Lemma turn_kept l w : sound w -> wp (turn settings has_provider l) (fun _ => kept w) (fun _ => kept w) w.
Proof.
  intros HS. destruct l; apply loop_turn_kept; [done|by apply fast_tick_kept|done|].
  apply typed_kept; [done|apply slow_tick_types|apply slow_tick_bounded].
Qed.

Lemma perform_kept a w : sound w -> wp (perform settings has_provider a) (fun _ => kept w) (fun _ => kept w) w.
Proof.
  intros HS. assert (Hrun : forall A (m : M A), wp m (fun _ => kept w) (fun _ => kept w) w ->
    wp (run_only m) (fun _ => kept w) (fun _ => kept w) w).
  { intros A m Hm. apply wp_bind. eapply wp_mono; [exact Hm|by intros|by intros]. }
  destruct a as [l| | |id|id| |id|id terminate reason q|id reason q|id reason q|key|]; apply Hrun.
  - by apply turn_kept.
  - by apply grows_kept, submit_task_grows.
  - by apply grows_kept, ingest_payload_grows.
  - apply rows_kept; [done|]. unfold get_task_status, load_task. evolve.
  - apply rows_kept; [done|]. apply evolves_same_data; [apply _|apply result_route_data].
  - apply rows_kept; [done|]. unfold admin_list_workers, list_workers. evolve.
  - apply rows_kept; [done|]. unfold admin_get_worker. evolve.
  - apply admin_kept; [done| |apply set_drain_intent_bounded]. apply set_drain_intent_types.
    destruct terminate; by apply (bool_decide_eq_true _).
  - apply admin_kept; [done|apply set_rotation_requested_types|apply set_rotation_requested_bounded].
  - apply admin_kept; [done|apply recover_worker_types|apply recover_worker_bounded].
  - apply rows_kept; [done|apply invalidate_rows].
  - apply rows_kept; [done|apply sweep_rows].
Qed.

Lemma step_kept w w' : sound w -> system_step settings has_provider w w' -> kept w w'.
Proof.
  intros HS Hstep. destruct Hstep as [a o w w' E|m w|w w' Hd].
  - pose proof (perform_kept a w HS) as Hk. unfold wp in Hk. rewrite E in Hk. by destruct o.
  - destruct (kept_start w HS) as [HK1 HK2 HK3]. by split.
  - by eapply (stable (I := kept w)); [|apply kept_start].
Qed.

* * *

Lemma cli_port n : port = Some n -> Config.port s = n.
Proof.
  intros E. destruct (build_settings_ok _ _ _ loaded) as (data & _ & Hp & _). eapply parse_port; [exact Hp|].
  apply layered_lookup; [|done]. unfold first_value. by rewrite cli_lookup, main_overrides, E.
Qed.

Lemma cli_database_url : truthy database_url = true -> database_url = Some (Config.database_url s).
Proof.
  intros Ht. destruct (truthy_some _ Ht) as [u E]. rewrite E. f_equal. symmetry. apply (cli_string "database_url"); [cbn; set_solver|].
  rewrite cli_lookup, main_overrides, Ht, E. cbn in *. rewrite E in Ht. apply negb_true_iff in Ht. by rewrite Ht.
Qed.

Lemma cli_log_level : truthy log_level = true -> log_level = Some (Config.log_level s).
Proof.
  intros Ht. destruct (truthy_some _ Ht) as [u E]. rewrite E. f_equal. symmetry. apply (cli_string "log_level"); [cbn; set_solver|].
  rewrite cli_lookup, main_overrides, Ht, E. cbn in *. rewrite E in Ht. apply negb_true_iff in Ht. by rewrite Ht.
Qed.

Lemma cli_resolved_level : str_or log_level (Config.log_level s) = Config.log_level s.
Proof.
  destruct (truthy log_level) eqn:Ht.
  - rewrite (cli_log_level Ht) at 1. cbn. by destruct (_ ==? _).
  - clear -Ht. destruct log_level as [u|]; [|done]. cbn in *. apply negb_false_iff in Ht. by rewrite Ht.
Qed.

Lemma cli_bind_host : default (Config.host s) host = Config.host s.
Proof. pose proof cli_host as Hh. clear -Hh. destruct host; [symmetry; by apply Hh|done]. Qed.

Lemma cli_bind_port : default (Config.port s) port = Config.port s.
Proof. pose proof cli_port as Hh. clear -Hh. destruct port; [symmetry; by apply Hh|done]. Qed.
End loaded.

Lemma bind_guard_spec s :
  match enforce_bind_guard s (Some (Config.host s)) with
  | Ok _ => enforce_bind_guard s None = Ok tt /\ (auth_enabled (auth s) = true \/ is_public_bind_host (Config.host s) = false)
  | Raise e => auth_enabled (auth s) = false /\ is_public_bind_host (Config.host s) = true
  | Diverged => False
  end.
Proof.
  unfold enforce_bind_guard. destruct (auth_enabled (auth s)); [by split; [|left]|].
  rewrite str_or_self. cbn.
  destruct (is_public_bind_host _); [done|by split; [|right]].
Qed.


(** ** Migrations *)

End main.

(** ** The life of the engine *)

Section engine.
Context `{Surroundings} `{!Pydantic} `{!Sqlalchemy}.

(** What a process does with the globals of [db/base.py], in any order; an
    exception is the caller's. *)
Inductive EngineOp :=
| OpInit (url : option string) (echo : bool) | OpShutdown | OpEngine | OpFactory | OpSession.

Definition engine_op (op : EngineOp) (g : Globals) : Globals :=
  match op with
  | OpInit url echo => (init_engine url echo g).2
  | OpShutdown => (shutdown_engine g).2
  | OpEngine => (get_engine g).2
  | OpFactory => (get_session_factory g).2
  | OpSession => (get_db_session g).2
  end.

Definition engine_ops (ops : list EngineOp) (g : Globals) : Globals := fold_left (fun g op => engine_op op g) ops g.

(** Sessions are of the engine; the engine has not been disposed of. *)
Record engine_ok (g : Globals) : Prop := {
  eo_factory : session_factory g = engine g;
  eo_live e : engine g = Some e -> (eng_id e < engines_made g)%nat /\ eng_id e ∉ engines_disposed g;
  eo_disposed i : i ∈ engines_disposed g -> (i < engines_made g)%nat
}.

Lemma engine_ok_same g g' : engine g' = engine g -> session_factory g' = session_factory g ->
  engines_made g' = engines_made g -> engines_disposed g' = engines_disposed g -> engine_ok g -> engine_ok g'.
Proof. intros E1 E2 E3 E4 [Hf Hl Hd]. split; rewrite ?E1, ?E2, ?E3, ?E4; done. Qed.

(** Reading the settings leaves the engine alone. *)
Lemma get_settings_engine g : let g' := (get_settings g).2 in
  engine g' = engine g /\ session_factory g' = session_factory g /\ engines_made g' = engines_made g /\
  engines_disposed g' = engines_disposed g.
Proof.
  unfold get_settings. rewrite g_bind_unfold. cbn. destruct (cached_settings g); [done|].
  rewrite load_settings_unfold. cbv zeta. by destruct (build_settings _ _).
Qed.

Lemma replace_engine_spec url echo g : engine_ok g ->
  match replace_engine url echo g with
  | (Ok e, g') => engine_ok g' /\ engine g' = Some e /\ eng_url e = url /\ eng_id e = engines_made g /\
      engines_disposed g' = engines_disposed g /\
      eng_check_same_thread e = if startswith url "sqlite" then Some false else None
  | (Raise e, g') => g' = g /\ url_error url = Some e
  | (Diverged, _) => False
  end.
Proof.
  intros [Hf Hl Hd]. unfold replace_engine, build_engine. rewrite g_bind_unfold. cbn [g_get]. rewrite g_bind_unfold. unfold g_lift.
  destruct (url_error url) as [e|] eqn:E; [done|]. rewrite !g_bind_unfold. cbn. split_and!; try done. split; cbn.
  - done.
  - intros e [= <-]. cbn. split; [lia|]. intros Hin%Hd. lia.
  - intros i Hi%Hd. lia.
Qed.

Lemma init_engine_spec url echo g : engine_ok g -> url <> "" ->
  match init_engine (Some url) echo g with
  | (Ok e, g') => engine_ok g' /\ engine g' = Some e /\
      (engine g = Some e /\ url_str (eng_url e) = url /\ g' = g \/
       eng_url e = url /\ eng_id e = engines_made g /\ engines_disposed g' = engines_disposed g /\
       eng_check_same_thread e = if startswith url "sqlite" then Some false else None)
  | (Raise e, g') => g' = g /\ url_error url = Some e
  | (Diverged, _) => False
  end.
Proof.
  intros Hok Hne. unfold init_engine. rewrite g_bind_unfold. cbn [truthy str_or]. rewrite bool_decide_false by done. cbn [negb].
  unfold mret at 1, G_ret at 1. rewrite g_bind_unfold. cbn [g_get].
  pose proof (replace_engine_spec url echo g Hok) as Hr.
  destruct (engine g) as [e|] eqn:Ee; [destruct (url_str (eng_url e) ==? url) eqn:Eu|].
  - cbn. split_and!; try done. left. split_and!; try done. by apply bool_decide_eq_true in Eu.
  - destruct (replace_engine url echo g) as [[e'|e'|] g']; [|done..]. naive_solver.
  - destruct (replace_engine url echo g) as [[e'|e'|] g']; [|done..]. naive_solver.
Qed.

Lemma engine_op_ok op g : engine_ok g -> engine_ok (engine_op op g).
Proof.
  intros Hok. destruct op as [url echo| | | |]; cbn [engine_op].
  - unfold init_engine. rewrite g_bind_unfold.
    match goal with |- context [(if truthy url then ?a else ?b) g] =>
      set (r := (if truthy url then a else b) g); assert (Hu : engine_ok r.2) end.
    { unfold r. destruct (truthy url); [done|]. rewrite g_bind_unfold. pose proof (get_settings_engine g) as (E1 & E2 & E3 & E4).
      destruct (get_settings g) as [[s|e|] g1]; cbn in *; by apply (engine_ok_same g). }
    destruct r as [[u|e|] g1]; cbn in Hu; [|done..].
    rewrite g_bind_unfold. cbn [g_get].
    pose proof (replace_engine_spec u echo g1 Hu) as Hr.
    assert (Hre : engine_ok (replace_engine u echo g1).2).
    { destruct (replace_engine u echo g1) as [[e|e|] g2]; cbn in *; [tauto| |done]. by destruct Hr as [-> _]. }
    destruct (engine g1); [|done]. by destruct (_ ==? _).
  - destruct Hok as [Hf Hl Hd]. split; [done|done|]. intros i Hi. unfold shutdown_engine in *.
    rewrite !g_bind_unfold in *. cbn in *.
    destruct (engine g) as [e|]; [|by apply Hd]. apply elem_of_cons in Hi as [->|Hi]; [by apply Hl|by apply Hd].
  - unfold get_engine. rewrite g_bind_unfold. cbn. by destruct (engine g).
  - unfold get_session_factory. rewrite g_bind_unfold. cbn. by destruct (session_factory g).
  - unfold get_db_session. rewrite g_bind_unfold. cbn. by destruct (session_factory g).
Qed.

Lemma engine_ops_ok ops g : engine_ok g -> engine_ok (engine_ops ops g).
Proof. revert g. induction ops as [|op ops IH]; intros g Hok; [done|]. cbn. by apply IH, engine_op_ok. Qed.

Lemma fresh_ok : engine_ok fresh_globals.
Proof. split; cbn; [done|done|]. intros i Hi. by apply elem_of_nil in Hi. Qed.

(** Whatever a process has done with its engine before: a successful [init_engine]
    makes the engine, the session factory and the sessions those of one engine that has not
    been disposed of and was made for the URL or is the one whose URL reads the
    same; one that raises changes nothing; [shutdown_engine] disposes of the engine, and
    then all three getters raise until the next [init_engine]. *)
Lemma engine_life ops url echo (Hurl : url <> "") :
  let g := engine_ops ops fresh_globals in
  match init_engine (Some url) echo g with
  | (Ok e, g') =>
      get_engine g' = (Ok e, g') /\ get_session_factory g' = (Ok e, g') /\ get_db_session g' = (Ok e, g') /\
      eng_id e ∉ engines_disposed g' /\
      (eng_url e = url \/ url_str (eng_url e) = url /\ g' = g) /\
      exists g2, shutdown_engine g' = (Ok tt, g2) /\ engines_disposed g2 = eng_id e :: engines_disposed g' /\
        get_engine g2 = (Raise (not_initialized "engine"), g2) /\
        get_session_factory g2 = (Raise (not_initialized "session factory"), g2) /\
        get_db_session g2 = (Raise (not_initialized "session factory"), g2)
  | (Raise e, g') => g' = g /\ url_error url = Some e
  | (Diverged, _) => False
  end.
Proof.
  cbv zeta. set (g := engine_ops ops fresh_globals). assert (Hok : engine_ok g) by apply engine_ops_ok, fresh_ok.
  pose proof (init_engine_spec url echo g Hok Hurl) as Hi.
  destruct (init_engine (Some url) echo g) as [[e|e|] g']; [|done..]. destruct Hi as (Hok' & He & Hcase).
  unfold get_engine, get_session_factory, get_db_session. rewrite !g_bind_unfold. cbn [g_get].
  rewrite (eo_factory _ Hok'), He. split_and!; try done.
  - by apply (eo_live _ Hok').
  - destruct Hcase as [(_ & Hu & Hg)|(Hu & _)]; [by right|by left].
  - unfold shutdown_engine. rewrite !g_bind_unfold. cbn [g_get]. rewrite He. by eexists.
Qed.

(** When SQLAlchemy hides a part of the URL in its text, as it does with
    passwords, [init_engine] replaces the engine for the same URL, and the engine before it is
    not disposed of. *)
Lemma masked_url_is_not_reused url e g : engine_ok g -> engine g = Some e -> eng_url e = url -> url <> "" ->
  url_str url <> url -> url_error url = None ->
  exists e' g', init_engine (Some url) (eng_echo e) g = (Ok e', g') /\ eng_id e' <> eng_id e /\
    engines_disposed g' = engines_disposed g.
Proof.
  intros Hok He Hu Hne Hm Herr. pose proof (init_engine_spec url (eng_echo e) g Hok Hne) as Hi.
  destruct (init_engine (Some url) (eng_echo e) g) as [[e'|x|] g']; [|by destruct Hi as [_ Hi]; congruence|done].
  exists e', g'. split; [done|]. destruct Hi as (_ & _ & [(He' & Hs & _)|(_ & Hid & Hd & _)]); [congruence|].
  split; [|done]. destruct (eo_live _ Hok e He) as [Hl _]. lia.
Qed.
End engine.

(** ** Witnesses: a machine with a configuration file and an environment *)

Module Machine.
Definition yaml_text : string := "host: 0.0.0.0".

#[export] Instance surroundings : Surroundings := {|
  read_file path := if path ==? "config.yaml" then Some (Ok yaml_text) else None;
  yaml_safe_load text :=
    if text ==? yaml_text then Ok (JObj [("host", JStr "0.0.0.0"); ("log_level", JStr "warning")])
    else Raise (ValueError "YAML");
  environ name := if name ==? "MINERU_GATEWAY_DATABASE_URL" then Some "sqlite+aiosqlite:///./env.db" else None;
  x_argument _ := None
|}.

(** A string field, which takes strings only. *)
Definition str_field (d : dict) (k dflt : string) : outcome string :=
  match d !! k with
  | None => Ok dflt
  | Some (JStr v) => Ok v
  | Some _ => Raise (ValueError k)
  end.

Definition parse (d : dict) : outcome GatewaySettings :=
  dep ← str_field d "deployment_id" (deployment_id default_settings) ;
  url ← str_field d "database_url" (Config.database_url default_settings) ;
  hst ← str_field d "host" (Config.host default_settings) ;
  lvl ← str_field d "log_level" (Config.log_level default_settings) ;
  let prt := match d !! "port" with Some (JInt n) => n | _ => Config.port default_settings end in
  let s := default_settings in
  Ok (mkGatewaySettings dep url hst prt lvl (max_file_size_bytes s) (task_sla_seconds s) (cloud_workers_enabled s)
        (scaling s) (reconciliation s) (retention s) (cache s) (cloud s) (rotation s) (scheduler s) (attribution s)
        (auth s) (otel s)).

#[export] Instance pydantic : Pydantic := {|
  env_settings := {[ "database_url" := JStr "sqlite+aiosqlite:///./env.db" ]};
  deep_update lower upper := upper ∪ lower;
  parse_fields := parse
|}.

---

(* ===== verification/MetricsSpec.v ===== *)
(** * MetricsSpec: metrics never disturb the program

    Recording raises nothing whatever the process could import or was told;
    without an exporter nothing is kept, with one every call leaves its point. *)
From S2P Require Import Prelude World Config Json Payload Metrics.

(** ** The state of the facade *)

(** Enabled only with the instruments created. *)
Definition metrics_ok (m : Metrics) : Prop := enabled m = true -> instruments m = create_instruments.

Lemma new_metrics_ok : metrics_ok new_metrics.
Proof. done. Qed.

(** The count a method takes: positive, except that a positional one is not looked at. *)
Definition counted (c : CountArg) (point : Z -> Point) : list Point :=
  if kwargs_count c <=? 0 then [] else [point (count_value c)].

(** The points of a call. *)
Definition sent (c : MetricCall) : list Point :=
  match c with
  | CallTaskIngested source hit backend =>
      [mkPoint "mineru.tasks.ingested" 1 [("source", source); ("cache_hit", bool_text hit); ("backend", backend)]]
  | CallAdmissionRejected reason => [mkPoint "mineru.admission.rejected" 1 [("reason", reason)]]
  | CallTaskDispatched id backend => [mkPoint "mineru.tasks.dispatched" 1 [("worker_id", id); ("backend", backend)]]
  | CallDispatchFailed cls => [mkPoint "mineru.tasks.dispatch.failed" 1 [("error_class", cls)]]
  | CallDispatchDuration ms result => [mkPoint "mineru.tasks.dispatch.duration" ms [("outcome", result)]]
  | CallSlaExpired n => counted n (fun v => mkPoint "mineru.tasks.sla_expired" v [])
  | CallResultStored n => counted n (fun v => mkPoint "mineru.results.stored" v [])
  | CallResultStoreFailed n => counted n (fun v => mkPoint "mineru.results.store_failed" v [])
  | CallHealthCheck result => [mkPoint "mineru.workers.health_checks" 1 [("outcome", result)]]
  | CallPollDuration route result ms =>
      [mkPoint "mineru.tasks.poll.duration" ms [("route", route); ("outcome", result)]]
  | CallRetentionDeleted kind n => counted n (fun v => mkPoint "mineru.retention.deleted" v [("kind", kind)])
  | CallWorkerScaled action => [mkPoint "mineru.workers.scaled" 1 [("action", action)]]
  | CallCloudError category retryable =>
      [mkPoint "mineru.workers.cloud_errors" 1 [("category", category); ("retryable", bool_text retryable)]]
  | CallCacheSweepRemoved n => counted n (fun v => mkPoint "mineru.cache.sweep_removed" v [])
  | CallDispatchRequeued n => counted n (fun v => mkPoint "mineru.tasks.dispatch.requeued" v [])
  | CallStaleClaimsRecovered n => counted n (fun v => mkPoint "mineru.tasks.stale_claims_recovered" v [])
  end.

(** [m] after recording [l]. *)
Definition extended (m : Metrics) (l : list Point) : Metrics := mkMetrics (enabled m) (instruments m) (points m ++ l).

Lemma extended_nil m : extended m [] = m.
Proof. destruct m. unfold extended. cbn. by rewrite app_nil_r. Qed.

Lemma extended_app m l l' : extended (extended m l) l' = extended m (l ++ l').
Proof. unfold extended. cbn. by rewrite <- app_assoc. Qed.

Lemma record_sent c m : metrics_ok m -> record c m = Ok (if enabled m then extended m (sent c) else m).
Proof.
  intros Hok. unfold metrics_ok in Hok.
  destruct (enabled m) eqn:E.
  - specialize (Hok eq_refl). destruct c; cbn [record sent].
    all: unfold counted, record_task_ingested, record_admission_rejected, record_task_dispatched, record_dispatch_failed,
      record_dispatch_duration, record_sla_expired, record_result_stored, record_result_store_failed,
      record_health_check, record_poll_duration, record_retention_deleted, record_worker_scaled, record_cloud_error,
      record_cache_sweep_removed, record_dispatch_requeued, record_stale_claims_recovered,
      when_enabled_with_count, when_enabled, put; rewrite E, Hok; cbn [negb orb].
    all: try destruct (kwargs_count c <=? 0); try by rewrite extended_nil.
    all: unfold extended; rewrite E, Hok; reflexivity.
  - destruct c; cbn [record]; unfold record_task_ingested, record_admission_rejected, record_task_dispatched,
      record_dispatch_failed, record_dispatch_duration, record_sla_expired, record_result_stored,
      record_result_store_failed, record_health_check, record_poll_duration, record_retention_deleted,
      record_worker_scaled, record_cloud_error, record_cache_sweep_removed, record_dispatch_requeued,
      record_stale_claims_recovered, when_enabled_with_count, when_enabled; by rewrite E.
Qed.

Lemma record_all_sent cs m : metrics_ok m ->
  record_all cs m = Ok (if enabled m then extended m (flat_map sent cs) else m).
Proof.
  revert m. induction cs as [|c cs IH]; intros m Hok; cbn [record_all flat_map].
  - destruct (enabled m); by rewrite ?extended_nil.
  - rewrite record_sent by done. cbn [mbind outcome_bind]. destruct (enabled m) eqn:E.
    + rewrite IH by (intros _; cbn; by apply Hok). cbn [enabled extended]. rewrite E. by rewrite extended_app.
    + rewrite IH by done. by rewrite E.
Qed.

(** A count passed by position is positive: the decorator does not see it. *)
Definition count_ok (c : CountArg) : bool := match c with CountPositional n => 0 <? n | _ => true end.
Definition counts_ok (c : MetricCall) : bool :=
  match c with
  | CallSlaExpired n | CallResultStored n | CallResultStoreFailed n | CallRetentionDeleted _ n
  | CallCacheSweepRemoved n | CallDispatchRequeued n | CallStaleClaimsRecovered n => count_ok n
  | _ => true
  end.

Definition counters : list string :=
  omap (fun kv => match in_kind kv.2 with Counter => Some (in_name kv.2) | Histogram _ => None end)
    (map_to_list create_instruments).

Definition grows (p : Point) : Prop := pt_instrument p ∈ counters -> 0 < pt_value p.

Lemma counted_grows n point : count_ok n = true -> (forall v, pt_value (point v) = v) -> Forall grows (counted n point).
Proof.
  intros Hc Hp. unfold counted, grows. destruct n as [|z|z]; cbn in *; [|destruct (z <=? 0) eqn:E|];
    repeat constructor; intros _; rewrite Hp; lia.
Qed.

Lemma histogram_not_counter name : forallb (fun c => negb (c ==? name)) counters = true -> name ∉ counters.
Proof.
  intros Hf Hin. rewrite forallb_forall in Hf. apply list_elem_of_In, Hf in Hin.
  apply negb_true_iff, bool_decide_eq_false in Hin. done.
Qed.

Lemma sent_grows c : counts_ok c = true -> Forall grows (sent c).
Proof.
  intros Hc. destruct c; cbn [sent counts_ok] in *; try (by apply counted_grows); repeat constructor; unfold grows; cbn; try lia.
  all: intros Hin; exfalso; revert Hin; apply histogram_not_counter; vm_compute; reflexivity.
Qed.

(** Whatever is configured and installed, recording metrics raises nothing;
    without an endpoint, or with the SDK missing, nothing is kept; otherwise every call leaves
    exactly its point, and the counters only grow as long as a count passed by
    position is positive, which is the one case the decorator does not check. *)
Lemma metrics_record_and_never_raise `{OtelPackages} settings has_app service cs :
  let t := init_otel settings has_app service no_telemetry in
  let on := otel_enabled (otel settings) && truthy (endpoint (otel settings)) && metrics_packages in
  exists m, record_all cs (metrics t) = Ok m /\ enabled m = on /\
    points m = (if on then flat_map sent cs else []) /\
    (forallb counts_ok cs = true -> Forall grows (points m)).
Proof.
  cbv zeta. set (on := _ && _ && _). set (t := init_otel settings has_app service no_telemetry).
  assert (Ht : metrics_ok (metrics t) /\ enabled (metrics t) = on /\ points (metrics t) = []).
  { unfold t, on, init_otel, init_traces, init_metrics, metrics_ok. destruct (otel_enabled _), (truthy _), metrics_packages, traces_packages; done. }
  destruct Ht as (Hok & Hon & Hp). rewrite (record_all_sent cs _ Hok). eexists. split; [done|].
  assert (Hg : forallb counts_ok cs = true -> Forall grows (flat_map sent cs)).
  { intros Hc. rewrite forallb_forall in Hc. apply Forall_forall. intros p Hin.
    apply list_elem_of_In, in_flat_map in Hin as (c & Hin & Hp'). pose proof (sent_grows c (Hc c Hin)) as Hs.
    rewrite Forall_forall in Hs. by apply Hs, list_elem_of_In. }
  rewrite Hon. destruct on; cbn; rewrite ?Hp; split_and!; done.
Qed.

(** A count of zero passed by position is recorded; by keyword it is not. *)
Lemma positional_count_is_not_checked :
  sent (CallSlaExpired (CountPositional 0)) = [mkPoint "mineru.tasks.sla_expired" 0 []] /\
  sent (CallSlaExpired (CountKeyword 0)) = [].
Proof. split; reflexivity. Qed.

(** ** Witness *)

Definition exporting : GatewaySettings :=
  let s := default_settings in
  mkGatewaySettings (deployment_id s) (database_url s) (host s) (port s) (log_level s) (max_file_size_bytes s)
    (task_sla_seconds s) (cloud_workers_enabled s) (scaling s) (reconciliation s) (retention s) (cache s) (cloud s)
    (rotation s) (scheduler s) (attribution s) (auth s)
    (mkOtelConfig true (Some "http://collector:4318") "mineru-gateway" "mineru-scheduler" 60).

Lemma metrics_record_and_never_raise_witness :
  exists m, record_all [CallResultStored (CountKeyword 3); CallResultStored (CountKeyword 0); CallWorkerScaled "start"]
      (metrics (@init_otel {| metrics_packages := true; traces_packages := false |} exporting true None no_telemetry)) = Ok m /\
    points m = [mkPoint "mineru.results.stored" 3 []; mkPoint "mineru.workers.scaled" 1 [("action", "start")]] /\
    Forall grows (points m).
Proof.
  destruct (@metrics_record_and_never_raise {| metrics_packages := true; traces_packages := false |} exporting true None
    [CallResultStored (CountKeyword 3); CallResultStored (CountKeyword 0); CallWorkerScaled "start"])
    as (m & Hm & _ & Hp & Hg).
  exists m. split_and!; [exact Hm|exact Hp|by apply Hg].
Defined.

Your objective => Check each line above for "induction" and return the ones that have it.

Answer box =>
Proof. revert g. induction ops as [|op ops IH]; intros g Hok; [done|]. cbn. by apply IH, engine_op_ok. Qed.
  revert m. induction cs as [|c cs IH]; intros m Hok; cbn [record_all flat_map].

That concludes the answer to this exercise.